## Material for this task
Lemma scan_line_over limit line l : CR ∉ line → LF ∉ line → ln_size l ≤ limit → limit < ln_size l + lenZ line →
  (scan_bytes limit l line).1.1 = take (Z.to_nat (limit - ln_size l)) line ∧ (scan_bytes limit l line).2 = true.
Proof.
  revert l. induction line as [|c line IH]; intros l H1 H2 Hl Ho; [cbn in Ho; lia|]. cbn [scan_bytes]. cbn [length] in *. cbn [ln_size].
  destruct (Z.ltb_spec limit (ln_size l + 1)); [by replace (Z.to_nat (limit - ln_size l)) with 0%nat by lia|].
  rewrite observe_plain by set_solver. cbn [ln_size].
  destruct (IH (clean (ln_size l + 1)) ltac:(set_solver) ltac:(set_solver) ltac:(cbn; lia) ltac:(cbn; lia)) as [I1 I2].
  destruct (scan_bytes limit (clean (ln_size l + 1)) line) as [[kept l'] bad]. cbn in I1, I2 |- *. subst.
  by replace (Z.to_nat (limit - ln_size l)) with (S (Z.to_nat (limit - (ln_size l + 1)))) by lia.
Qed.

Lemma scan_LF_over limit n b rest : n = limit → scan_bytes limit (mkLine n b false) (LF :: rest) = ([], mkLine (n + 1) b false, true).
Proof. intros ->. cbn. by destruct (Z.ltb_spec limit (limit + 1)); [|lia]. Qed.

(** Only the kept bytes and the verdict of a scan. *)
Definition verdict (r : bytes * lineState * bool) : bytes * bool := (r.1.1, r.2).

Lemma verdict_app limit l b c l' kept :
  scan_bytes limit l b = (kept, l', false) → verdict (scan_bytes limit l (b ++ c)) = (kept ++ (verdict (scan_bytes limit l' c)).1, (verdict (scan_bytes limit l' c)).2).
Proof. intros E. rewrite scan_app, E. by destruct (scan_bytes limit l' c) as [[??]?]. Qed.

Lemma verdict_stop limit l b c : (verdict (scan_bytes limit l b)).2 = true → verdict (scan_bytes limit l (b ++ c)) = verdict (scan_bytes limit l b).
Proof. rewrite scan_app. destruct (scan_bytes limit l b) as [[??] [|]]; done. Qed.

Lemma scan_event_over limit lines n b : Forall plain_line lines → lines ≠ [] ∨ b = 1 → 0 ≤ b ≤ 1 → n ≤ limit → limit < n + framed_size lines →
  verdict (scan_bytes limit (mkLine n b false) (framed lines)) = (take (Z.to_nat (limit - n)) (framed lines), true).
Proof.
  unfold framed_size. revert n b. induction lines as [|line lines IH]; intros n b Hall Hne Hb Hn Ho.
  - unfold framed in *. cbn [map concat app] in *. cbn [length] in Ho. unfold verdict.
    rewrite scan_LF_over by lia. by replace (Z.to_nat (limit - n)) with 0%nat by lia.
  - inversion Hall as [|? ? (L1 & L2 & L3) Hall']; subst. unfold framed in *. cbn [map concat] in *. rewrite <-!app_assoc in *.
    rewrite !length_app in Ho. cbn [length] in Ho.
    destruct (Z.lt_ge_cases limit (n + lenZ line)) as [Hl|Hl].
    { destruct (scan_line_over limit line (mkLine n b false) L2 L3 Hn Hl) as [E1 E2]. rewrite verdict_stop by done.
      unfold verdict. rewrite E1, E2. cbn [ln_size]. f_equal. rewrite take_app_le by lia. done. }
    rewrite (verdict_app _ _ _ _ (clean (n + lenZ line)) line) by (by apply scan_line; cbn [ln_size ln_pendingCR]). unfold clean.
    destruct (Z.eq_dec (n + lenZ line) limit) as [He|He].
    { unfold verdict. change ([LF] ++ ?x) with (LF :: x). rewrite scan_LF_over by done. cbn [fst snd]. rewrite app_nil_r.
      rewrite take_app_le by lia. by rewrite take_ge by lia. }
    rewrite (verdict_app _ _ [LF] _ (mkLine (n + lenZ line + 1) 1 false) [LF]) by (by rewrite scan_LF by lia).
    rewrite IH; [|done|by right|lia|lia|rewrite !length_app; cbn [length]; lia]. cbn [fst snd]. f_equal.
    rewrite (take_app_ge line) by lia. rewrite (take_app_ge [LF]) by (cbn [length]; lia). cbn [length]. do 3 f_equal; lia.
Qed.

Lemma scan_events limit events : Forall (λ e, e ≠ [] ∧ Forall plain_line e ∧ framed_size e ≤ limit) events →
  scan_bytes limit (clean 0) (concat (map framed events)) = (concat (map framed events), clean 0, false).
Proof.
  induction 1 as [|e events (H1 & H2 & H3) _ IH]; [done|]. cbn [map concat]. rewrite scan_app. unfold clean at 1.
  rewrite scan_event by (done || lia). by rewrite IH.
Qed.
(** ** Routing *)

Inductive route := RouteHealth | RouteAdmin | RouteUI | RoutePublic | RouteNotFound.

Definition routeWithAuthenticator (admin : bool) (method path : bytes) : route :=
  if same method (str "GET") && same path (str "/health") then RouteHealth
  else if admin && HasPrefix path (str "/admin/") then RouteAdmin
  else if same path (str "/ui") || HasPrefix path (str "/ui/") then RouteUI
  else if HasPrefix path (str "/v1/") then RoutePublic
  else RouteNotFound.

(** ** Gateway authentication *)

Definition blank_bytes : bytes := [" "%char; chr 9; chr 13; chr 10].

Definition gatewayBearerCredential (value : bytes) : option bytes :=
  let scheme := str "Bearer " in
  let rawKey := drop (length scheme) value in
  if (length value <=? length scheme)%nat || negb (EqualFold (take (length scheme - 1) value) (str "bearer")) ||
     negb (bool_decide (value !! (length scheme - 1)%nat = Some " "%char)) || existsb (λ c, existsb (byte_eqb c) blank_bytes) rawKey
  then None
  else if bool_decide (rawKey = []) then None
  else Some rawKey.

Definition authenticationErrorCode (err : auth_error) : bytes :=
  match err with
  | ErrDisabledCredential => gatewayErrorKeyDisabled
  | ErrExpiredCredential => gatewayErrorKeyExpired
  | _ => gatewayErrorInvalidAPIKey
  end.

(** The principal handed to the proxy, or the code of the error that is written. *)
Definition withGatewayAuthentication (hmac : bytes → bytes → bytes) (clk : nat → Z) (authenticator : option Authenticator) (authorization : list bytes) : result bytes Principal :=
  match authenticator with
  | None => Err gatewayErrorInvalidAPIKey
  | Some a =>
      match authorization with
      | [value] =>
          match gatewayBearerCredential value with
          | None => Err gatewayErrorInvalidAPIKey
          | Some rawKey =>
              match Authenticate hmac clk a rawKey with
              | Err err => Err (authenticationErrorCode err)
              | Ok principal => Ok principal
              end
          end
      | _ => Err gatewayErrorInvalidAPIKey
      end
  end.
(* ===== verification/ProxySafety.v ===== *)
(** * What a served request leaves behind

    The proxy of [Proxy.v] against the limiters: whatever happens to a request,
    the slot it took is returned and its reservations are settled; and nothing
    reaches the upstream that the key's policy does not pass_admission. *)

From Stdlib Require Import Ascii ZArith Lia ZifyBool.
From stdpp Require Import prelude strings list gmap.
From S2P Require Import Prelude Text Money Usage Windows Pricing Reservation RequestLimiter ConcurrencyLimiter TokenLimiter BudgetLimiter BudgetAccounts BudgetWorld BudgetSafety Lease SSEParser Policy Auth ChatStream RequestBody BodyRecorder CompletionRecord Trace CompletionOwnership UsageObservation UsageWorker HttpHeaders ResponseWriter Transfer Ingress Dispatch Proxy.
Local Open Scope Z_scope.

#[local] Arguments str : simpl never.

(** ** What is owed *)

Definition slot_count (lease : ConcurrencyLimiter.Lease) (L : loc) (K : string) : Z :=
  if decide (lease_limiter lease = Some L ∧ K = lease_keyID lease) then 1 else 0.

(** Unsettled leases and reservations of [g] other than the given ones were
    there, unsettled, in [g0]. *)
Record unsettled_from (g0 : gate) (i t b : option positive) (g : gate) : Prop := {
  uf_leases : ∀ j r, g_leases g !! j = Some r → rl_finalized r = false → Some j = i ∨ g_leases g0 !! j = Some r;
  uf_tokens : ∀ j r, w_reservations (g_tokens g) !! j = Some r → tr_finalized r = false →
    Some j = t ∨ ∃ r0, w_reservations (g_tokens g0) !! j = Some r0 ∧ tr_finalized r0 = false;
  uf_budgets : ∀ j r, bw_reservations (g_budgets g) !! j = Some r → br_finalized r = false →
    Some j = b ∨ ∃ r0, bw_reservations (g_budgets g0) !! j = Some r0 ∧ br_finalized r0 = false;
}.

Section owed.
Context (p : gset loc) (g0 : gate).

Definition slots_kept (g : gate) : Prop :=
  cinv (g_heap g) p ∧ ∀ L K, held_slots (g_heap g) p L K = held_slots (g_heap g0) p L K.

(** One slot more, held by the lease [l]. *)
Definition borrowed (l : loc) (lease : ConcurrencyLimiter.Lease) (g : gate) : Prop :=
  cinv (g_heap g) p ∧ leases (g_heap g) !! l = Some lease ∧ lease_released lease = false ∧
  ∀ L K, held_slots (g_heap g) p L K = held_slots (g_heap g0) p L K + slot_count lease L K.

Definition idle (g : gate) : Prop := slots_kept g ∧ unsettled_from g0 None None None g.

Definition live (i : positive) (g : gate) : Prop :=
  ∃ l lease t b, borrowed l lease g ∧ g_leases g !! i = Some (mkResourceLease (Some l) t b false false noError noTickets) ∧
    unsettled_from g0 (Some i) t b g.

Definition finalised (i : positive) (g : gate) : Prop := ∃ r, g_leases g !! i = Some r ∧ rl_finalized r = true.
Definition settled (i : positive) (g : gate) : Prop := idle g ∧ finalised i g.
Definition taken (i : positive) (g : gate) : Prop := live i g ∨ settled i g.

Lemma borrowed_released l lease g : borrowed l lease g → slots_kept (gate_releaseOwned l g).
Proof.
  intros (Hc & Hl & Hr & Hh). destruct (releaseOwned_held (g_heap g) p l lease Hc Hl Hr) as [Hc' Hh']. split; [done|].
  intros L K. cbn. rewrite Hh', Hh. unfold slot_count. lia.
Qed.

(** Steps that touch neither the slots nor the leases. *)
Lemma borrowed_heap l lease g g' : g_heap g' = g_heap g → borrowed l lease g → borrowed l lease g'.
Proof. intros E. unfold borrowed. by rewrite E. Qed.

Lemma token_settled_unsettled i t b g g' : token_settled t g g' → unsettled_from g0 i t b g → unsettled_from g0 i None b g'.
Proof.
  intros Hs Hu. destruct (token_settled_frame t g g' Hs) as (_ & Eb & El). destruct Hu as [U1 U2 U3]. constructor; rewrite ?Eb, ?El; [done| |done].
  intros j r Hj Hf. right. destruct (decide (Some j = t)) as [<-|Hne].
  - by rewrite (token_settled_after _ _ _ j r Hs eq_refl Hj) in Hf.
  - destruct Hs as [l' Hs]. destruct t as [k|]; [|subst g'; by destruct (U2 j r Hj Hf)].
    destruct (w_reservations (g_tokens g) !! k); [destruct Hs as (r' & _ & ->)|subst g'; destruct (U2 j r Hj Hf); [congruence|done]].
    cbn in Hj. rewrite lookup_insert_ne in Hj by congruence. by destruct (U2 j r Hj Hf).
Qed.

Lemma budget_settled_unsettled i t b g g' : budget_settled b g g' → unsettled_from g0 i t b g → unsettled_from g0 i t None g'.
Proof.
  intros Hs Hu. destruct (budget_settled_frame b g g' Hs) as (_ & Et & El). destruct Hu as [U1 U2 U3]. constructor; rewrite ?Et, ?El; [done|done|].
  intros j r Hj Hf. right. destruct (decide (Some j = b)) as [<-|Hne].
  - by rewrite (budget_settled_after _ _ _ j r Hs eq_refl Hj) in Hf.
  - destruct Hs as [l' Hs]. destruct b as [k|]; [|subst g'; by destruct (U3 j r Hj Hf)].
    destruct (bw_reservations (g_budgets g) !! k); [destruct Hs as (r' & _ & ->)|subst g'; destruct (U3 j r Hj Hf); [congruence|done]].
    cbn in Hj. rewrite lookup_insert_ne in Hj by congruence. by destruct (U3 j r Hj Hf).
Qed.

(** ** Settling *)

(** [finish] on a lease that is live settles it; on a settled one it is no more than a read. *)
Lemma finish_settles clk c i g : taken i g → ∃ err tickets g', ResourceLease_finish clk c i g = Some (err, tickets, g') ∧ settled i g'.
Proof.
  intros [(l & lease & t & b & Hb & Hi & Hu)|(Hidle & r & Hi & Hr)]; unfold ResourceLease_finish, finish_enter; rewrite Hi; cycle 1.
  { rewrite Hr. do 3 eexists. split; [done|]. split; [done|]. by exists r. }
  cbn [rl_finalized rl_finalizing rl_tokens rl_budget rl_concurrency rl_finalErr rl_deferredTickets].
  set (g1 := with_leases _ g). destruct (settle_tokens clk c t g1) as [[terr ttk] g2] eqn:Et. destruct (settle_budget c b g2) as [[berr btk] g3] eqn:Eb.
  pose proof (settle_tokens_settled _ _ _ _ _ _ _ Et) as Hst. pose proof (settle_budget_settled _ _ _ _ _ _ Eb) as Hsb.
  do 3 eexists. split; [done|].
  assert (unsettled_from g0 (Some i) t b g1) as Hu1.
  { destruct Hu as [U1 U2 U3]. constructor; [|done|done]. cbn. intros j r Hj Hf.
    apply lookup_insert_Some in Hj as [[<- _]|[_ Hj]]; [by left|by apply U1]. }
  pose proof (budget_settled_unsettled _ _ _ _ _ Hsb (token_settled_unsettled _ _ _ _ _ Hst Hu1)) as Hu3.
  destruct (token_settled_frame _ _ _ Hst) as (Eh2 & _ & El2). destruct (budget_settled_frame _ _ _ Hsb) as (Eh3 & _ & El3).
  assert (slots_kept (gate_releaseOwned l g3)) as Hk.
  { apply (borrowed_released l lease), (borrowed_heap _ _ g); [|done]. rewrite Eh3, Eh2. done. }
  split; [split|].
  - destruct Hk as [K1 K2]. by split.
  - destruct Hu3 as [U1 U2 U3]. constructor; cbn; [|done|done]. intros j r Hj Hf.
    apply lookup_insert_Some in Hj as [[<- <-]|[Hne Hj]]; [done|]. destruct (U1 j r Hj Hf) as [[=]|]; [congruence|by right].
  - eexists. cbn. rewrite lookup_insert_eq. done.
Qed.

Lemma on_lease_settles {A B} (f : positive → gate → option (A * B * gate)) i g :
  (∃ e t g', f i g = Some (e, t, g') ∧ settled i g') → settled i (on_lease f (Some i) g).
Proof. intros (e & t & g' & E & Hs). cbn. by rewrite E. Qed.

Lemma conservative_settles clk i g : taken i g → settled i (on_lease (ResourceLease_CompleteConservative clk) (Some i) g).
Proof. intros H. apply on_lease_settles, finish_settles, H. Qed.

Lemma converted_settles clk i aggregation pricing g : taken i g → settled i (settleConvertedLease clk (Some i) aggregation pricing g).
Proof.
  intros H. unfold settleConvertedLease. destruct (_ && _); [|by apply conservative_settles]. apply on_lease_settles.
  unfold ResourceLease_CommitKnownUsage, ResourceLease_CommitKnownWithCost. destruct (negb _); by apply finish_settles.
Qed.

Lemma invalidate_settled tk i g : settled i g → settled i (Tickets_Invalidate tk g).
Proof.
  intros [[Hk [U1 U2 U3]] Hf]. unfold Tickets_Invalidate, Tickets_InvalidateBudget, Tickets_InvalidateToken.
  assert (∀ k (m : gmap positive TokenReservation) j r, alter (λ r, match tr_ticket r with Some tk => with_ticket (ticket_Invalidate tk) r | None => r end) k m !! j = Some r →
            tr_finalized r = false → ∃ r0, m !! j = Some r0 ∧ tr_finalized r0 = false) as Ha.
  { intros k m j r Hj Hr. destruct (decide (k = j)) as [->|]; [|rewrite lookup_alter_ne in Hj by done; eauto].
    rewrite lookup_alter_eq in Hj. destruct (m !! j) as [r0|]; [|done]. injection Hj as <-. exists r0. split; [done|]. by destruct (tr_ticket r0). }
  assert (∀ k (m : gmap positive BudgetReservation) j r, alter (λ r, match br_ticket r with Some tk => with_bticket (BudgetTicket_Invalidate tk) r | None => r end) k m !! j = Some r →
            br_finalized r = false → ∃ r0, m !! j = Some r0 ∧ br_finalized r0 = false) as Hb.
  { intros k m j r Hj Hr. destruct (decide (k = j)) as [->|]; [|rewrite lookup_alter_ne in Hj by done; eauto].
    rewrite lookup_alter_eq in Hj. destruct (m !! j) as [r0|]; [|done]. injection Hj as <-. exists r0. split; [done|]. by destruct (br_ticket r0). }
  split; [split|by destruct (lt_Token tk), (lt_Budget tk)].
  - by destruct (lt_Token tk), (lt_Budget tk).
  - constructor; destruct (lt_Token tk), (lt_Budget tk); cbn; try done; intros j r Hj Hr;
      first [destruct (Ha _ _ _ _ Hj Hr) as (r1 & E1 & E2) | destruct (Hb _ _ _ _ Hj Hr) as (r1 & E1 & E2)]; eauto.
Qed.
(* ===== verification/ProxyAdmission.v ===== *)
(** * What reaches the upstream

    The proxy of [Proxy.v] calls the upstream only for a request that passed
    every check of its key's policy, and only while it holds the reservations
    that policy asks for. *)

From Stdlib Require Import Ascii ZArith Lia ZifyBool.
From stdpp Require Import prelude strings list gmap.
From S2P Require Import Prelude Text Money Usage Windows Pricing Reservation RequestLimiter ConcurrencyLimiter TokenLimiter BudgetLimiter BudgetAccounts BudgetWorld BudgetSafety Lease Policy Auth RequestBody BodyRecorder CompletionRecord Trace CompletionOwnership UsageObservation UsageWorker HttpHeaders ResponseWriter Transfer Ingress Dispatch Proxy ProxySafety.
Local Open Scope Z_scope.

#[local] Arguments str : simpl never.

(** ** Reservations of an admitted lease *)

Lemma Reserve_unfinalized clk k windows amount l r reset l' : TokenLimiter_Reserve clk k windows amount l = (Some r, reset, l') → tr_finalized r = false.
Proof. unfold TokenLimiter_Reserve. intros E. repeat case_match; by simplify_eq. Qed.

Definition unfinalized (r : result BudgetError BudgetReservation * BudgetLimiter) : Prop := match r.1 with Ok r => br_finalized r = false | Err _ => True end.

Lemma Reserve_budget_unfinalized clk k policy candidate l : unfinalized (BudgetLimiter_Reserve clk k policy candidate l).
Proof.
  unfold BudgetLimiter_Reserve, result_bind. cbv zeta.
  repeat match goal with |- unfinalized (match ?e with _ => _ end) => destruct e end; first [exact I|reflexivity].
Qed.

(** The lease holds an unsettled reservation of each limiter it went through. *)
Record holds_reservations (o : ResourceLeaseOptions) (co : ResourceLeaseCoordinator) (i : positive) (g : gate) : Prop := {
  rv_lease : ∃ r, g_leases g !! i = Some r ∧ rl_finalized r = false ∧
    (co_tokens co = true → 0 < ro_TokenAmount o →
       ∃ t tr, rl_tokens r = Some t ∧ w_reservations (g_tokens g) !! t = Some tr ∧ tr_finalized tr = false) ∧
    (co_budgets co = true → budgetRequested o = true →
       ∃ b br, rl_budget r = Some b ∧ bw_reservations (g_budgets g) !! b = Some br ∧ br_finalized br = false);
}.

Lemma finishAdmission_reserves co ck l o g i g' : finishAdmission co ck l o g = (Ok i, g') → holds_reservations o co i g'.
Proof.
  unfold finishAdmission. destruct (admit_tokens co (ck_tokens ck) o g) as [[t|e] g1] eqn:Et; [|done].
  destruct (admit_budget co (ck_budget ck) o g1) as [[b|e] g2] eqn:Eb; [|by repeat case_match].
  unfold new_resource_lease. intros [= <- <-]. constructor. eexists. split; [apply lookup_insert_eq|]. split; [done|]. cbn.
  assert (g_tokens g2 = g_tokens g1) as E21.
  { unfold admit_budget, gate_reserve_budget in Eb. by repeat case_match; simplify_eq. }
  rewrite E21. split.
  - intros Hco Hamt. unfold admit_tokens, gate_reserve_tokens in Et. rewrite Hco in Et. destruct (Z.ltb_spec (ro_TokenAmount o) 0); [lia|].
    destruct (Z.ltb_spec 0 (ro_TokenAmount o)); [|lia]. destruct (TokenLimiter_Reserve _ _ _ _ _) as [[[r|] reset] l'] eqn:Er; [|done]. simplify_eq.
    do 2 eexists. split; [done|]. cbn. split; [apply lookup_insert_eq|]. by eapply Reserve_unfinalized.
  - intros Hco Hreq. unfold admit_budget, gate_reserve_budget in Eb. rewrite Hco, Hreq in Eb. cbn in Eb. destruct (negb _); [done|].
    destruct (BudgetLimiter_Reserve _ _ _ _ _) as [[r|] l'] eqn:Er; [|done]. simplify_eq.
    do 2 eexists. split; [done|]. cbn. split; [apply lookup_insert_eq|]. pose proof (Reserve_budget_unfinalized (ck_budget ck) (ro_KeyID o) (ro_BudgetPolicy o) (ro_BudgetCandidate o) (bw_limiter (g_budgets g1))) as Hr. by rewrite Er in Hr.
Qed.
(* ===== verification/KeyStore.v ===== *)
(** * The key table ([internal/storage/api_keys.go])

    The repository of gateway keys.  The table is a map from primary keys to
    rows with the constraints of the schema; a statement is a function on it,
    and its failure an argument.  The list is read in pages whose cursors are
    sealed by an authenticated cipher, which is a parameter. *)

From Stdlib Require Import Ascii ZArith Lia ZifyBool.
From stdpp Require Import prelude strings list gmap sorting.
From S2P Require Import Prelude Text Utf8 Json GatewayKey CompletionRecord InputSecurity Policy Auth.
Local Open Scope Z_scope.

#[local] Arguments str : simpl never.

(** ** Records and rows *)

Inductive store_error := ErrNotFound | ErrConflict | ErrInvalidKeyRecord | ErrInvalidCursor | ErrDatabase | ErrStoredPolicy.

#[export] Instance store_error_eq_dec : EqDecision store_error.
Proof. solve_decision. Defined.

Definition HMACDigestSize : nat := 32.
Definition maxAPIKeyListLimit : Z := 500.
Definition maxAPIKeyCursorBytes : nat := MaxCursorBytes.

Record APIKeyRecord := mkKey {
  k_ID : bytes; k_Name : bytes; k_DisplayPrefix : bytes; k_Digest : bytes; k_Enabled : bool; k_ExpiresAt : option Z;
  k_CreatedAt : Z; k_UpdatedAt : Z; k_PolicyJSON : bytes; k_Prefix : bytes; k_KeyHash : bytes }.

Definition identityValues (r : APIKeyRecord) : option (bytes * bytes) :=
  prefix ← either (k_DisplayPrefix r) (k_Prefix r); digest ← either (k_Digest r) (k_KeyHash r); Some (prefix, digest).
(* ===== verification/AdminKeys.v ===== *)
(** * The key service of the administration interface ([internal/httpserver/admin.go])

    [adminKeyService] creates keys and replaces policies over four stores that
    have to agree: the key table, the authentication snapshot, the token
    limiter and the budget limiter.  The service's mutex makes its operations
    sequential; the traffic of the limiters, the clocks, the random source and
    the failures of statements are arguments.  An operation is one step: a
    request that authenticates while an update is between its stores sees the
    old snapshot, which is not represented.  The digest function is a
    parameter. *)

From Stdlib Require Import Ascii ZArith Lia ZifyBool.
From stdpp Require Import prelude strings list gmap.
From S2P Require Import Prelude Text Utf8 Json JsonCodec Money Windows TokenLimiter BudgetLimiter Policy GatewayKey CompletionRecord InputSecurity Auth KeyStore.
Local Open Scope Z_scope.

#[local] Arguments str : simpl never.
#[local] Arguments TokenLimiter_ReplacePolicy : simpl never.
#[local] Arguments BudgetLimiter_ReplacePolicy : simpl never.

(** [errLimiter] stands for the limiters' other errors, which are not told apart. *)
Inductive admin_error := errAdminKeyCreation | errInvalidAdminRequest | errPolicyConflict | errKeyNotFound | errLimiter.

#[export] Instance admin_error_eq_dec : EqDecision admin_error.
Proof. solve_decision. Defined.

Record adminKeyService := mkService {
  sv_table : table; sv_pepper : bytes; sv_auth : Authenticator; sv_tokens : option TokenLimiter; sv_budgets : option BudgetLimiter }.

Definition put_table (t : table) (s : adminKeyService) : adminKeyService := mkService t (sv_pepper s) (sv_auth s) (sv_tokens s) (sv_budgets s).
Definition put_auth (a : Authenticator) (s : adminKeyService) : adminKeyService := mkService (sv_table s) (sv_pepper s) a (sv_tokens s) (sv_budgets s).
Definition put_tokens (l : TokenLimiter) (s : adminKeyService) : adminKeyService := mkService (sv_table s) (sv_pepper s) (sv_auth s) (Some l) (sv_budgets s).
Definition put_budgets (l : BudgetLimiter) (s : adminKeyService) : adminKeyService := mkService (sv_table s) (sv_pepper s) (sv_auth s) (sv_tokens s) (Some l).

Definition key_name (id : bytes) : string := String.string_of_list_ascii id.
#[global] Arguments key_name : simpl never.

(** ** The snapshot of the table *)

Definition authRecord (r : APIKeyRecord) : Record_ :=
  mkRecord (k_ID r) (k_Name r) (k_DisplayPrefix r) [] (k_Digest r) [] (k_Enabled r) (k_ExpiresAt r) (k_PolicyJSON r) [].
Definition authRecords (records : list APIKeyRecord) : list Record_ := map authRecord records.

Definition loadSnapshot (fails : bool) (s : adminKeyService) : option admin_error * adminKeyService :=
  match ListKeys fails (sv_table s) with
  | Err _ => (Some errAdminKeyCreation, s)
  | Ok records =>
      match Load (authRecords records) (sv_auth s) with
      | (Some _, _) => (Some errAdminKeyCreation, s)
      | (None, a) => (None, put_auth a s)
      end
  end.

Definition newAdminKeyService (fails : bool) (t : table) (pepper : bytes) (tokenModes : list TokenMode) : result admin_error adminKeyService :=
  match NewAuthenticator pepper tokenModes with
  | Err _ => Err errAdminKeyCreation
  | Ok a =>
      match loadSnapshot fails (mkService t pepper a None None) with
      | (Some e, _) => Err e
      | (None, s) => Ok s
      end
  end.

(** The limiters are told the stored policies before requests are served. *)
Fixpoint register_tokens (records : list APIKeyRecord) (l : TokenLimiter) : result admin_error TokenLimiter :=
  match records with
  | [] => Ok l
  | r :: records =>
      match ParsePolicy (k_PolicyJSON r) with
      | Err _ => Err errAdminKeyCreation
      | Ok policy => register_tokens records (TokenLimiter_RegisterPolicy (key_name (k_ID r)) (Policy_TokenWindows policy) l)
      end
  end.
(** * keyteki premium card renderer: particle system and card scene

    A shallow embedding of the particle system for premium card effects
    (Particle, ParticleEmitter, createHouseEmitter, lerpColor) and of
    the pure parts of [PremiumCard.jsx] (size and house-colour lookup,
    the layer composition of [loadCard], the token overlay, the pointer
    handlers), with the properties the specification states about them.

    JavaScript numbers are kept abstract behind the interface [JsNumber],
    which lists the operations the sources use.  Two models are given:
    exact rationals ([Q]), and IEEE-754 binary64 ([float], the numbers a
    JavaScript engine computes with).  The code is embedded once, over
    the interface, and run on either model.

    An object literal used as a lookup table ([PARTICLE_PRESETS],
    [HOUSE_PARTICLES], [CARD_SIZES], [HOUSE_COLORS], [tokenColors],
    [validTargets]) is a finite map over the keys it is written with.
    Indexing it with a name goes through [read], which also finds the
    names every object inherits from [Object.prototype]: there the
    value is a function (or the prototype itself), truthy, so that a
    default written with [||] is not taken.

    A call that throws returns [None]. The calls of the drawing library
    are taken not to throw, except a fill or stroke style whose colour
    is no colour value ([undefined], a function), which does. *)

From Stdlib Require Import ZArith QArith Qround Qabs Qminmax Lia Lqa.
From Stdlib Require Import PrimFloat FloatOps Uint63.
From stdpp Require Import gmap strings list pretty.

## What the task requires
For the word "right", find all matching lines in the entries above and copy them out.

## Result
    rewrite IH; [|done|by right|lia|lia|rewrite !length_app; cbn [length]; lia]. cbn [fst snd]. f_equal.
  intros j r Hj Hf. right. destruct (decide (Some j = t)) as [<-|Hne].
  intros j r Hj Hf. right. destruct (decide (Some j = b)) as [<-|Hne].
    apply lookup_insert_Some in Hj as [[<- <-]|[Hne Hj]]; [done|]. destruct (U1 j r Hj Hf) as [[=]|]; [congruence|by right].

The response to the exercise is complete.